ACTIVITY —
When the string "payload" is part of a line in the data below, report the whole line.

[[ DATA SHOWN open ]]

(** * Aero-Coffe: coordinate codec, fix acquisition and detection aggregation

    A shallow embedding of [src/aero_coffe/take_images.py] and
    [src/aero_coffe/main.py].

    - Python [str] values are [string]s (sequences of code points below 256).
    - Python [int] values are [Z].
    - Python [float] values are rationals [Q]; every floating-point operation
      is the exact operation followed by a rounding operator [rnd].  The
      development is parametric in [rnd]; [exact] (no rounding) and
      [binary64] (IEEE 754 round-to-nearest-even on 53 bits) are the two
      instances that are run.
    - Exceptions are a [result] type; [try]/[except] is pattern matching.
    - Dictionaries are [gmap]s. *)

From Stdlib Require Import ZArith QArith Qround Qabs Qpower Lqa Lia.
From Stdlib Require Import Ascii String List DecimalString DecimalZ.
From stdpp Require Import gmap strings list.

Local Open Scope string_scope.
Local Open Scope list_scope.
Local Open Scope Z_scope.

(** ** Exceptions *)

Inductive exn : Type :=
  | ValueError
  | IndexError
  | ZeroDivisionError
  | SerialException
  | TypeError.

Inductive result (A : Type) : Type :=
  | Ok (a : A)
  | Raise (e : exn).

Arguments Ok {A} a.
Arguments Raise {A} e.

Definition bind {A B : Type} (r : result A) (k : A -> result B) : result B :=
  match r with
  | Ok a => k a
  | Raise e => Raise e
  end.
Lemma escape_encodes text : _escape text = encode (stage_code true true true true) text.
Proof.
  unfold _escape.
  rewrite <- (encode_id text) at 1.
  rewrite (escape_stage "&" "&amp;" _ (stage_code true false false false)).
  2: { intros c.
       destruct (stage_code_cases c) as [->|[->|[->|[->|(H1 & H2 & H3 & H4)]]]]; try done.
       rewrite !stage_code_other by done. cbn [encode]. by rewrite Ascii.eqb_sym, H1. }
  rewrite (escape_stage "[" "&#91;" _ (stage_code true true false false)).
  2: { intros c.
       destruct (stage_code_cases c) as [->|[->|[->|[->|(H1 & H2 & H3 & H4)]]]]; try done.
       rewrite !stage_code_other by done. cbn [encode]. by rewrite Ascii.eqb_sym, H2. }
  rewrite (escape_stage "]" "&#93;" _ (stage_code true true true false)).
  2: { intros c.
       destruct (stage_code_cases c) as [->|[->|[->|[->|(H1 & H2 & H3 & H4)]]]]; try done.
       rewrite !stage_code_other by done. cbn [encode]. by rewrite Ascii.eqb_sym, H3. }
  rewrite (escape_stage "," "&#44;" _ (stage_code true true true true)).
  2: { intros c.
       destruct (stage_code_cases c) as [->|[->|[->|[->|(H1 & H2 & H3 & H4)]]]]; try done.
       rewrite !stage_code_other by done. cbn [encode]. by rewrite Ascii.eqb_sym, H4. }
  done.
Qed.

Lemma contains_char_app c text1 text2 :
  contains_char c (text1 +:+ text2) = contains_char c text1 || contains_char c text2.
Proof.
  induction text1 as [|c' text1 IH]; [done|].
  change (Ascii.eqb c c' || contains_char c (text1 +:+ text2) =
          Ascii.eqb c c' || contains_char c text1 || contains_char c text2).
  rewrite IH. by rewrite orb_assoc.
Qed.

(** X22.  The escaped form of any text holds none of the characters
    that delimit a CQ code and its parameters: no ['['], no [']'] and no
    [',']. *)
Theorem escape_leaves_no_delimiter text :
  contains_char "[" (_escape text) = false
  ∧ contains_char "]" (_escape text) = false
  ∧ contains_char "," (_escape text) = false.
Proof.
  rewrite escape_encodes.
  induction text as [|c text (IH1 & IH2 & IH3)]; [done|].
  cbn [encode]. rewrite !contains_char_app, IH1, IH2, IH3, !orb_false_r.
  destruct (stage_code_cases c) as [->|[->|[->|[->|(H1 & H2 & H3 & H4)]]]]; try done.
  rewrite stage_code_other by done. cbn [contains_char]. rewrite !orb_false_r.
  by rewrite !(Ascii.eqb_sym _ c), H2, H3, H4.
Qed.

(** The code of one of the four characters starts with ['&'] or is the
    character. *)
Lemma stage_code_special amp lbr rbr com c :
  c = "&"%char ∨ c = "["%char ∨ c = "]"%char ∨ c = ","%char →
  ∃ tail, stage_code amp lbr rbr com c = String "&" tail
          ∨ stage_code amp lbr rbr com c = String c tail.
Proof.
  intros [-> | [-> | [-> | ->]]].
  - destruct amp; eexists; by left.
  - destruct lbr; eexists; [by left | by right].
  - destruct rbr; eexists; [by left | by right].
  - destruct com; eexists; [by left | by right].
Qed.

(** A pattern without any of the four characters starts the encoded
    text where it starts the text. *)
Lemma startswith_encode amp lbr rbr com (pattern : string) text :
  contains_char "&" pattern = false → contains_char "[" pattern = false →
  contains_char "]" pattern = false → contains_char "," pattern = false →
  startswith pattern (encode (stage_code amp lbr rbr com) text) = startswith pattern text.
Proof.
  revert text. induction pattern as [|a pattern IH]; intros text Ha Hl Hr Hc.
  { by destruct text, (encode _ _). }
  apply orb_false_iff in Ha as [Ha Ha'], Hl as [Hl Hl'], Hr as [Hr Hr'], Hc as [Hc Hc'].
  destruct text as [|c text]; [done|]. cbn [encode].
  change (startswith (String a pattern) (String c text)) with
    (Ascii.eqb a c && startswith pattern text).
  destruct (stage_code_cases c) as [Hs|[Hs|[Hs|[Hs|(H1 & H2 & H3 & H4)]]]].
  1-4: assert (Ascii.eqb a c = false) as Hac
         by (subst c; by rewrite Ascii.eqb_sym);
       destruct (stage_code_special amp lbr rbr com c) as [tail [-> | ->]]; [tauto | |];
       rewrite Hac;
       [change (Ascii.eqb a "&" && startswith pattern
                  (tail +:+ encode (stage_code amp lbr rbr com) text) = false);
        by rewrite Ascii.eqb_sym, Ha
       |change (Ascii.eqb a c && startswith pattern
                  (tail +:+ encode (stage_code amp lbr rbr com) text) = false);
        by rewrite Hac].
  rewrite stage_code_other by done.
  change (Ascii.eqb a c && startswith pattern (encode (stage_code amp lbr rbr com) text)
          = Ascii.eqb a c && startswith pattern text).
  by rewrite IH.
Qed.

(** A character at which [old] does not start. *)
Lemma replace_from_no_match (old new : string) c text :
  String.eqb old "" = false →
  startswith old (String c text) = false →
  replace_from old new 0 (String c text) = String c (replace_from old new 0 text).
Proof. intros Hold Hno. cbn [replace_from]. by rewrite Hold, Hno. Qed.

Lemma unescape_amp text :
  replace "&amp;" "&" (encode (stage_code true true true true) text) =
  encode (stage_code false true true true) text.
Proof.
  unfold replace. induction text as [|c text IH]; [done|].
  cbn [encode]. rewrite <- IH.
  destruct (stage_code_cases c) as [->|[->|[->|[->|(H1 & H2 & H3 & H4)]]]]; try reflexivity.
  rewrite !stage_code_other by done.
  change (String c "" +:+ ?x) with (String c x).
  apply replace_from_no_match; [done|].
  change (Ascii.eqb "&" c && startswith "amp;" (encode (stage_code true true true true) text)
          = false).
  by rewrite Ascii.eqb_sym, H1.
Qed.

Lemma unescape_lbracket text :
  occurs "&#91;" text = false →
  replace "&#91;" "[" (encode (stage_code false true true true) text) =
  encode (stage_code false false true true) text.
Proof.
  unfold replace. induction text as [|c text IH]; [done|].
  intros [Hc Hfree]%orb_false_iff. specialize (IH Hfree).
  cbn [encode]. rewrite <- IH.
  destruct (stage_code_cases c) as [->|[->|[->|[->|(H1 & H2 & H3 & H4)]]]]; try reflexivity.
  - change (startswith "#91;" text = false) in Hc.
    change (stage_code false true true true "&" +:+ ?x) with (String "&" x).
    apply replace_from_no_match; [done|].
    change (startswith "#91;" (encode (stage_code false true true true) text) = false).
    by rewrite startswith_encode.
  - rewrite !stage_code_other by done.
    change (String c "" +:+ ?x) with (String c x).
    apply replace_from_no_match; [done|].
    change (Ascii.eqb "&" c
            && startswith "#91;" (encode (stage_code false true true true) text) = false).
    by rewrite Ascii.eqb_sym, H1.
Qed.

Lemma unescape_rbracket text :
  occurs "&#93;" text = false →
  replace "&#93;" "]" (encode (stage_code false false true true) text) =
  encode (stage_code false false false true) text.
Proof.
  unfold replace. induction text as [|c text IH]; [done|].
  intros [Hc Hfree]%orb_false_iff. specialize (IH Hfree).
  cbn [encode]. rewrite <- IH.
  destruct (stage_code_cases c) as [->|[->|[->|[->|(H1 & H2 & H3 & H4)]]]]; try reflexivity.
  - change (startswith "#93;" text = false) in Hc.
    change (stage_code false false true true "&" +:+ ?x) with (String "&" x).
    apply replace_from_no_match; [done|].
    change (startswith "#93;" (encode (stage_code false false true true) text) = false).
    by rewrite startswith_encode.
  - rewrite !stage_code_other by done.
    change (String c "" +:+ ?x) with (String c x).
    apply replace_from_no_match; [done|].
    change (Ascii.eqb "&" c
            && startswith "#93;" (encode (stage_code false false true true) text) = false).
    by rewrite Ascii.eqb_sym, H1.
Qed.

Lemma unescape_comma text :
  occurs "&#44;" text = false →
  replace "&#44;" "," (encode (stage_code false false false true) text) =
  encode (stage_code false false false false) text.
Proof.
  unfold replace. induction text as [|c text IH]; [done|].
  intros [Hc Hfree]%orb_false_iff. specialize (IH Hfree).
  cbn [encode]. rewrite <- IH.
  destruct (stage_code_cases c) as [->|[->|[->|[->|(H1 & H2 & H3 & H4)]]]]; try reflexivity.
  - change (startswith "#44;" text = false) in Hc.
    change (stage_code false false false true "&" +:+ ?x) with (String "&" x).
    apply replace_from_no_match; [done|].
    change (startswith "#44;" (encode (stage_code false false false true) text) = false).
    by rewrite startswith_encode.
  - rewrite !stage_code_other by done.
    change (String c "" +:+ ?x) with (String c x).
    apply replace_from_no_match; [done|].
    change (Ascii.eqb "&" c
            && startswith "#44;" (encode (stage_code false false false true) text) = false).
    by rewrite Ascii.eqb_sym, H1.
Qed.
Definition of_ref (r : option ImageRef) : Js.value :=
  match r with
  | None => Js.Undefined
  | Some RefNull => Js.Null
  | Some (RefStr s) => Js.Str s
  | Some (RefObj p u) => Js.Obj p u
  end.

(** ** Effects of the submit handler *)

(** One entry of the multipart payload. *)
Inductive Part :=
| Text (s : string)
| Blob (f : Js.File).

(** A [FormData]: entries in append order. *)
Definition FormData := list (string * Part).

(** [payload.append(key, v)]: appends, never replaces. *)
Definition append (payload : FormData) (key : string) (v : Part) : FormData :=
  payload ++ [(key, v)].

(** What [FormData.append] stores for a value: a file stays a file,
    anything else is stored as its string form. *)
Definition to_part (i : Js.item) : Part :=
  match i with
  | Js.ItemFile f => Blob f
  | Js.ItemStr s => Text s
  | Js.ItemUndefined => Text "undefined"
  end.

(** The value a rejected mutation throws: [err.data.message] may be
    missing at either level. *)
Record ErrData := { message : option string }.
Record Err := { data : option ErrData }.

(** [err?.data?.message] *)
Definition err_message (err : Err) : option string :=
  match data err with Some d => message d | None => None end.

(** [m || fallback] for an optional string. *)
Definition or_default (m : option string) (fallback : string) : string :=
  match m with
  | Some s => if Js.nonempty s then s else fallback
  | None => fallback
  end.
(** ** DELETE /api/users/:id *)

(** X25: DELETE /api/users/:id with a valid path identifier that is cast to
    the identifier of a stored user answers 200 with the deleted document
    and removes that user; it leaves with [assignedUser] empty and
    [assignedUserName] "unassigned" exactly the tasks whose [assignedUser] is
    the path identifier as the request spells it, the other tasks being
    untouched, and the resulting tasks do not depend on the [pendingTasks]
    the user held. *)
Theorem delete_user_unassigns_by_reverse_query
  (id : string) (st : Store) (u : User) :
  isValid id = true →
  users st !! canonical id = Some u →
  ∃ st',
    delete_user id st = (st', sendOK (UserDoc (canonical id) u))
    ∧ users st' = delete (canonical id) (users st)
    ∧ users st' !! canonical id = None
    ∧ (∀ tid t, tasks st !! tid = Some t → task_assignedUser t = id →
         ∃ t', tasks st' !! tid = Some t'
               ∧ task_assignedUser t' = ""
               ∧ task_assignedUserName t' = "unassigned")
    ∧ (∀ tid t, tasks st !! tid = Some t → task_assignedUser t ≠ id →
         tasks st' !! tid = Some t)
    ∧ (∀ l, tasks (delete_user id
                     (with_users (insert (canonical id)
                                    (set_user_pendingTasks l u)) st)).1
            = tasks st').
Proof.
  intros Hid Hu. eexists. split; [|split; [|split; [|split; [|split]]]].
  - unfold delete_user, User_findByIdAndDelete, Task_updateMany, cast_id.
    rewrite Hid. run. rewrite Hu. reflexivity.
  - reflexivity.
  - simpl. apply lookup_delete_eq.
  - intros tid t Ht Ha. simpl. rewrite lookup_fmap, Ht. simpl.
    rewrite bool_decide_true by done. eexists. split; [reflexivity|]. done.
  - intros tid t Ht Ha. simpl. rewrite lookup_fmap, Ht. simpl.
    by rewrite bool_decide_false.
  - intros l. unfold delete_user, User_findByIdAndDelete, Task_updateMany, cast_id.
    rewrite Hid. run. rewrite lookup_insert_eq. reflexivity.
Qed.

[[ DATA SHOWN closed ]]

SOLUTION —
(** One entry of the multipart payload. *)
(** [payload.append(key, v)]: appends, never replaces. *)
Definition append (payload : FormData) (key : string) (v : Part) : FormData :=
  payload ++ [(key, v)].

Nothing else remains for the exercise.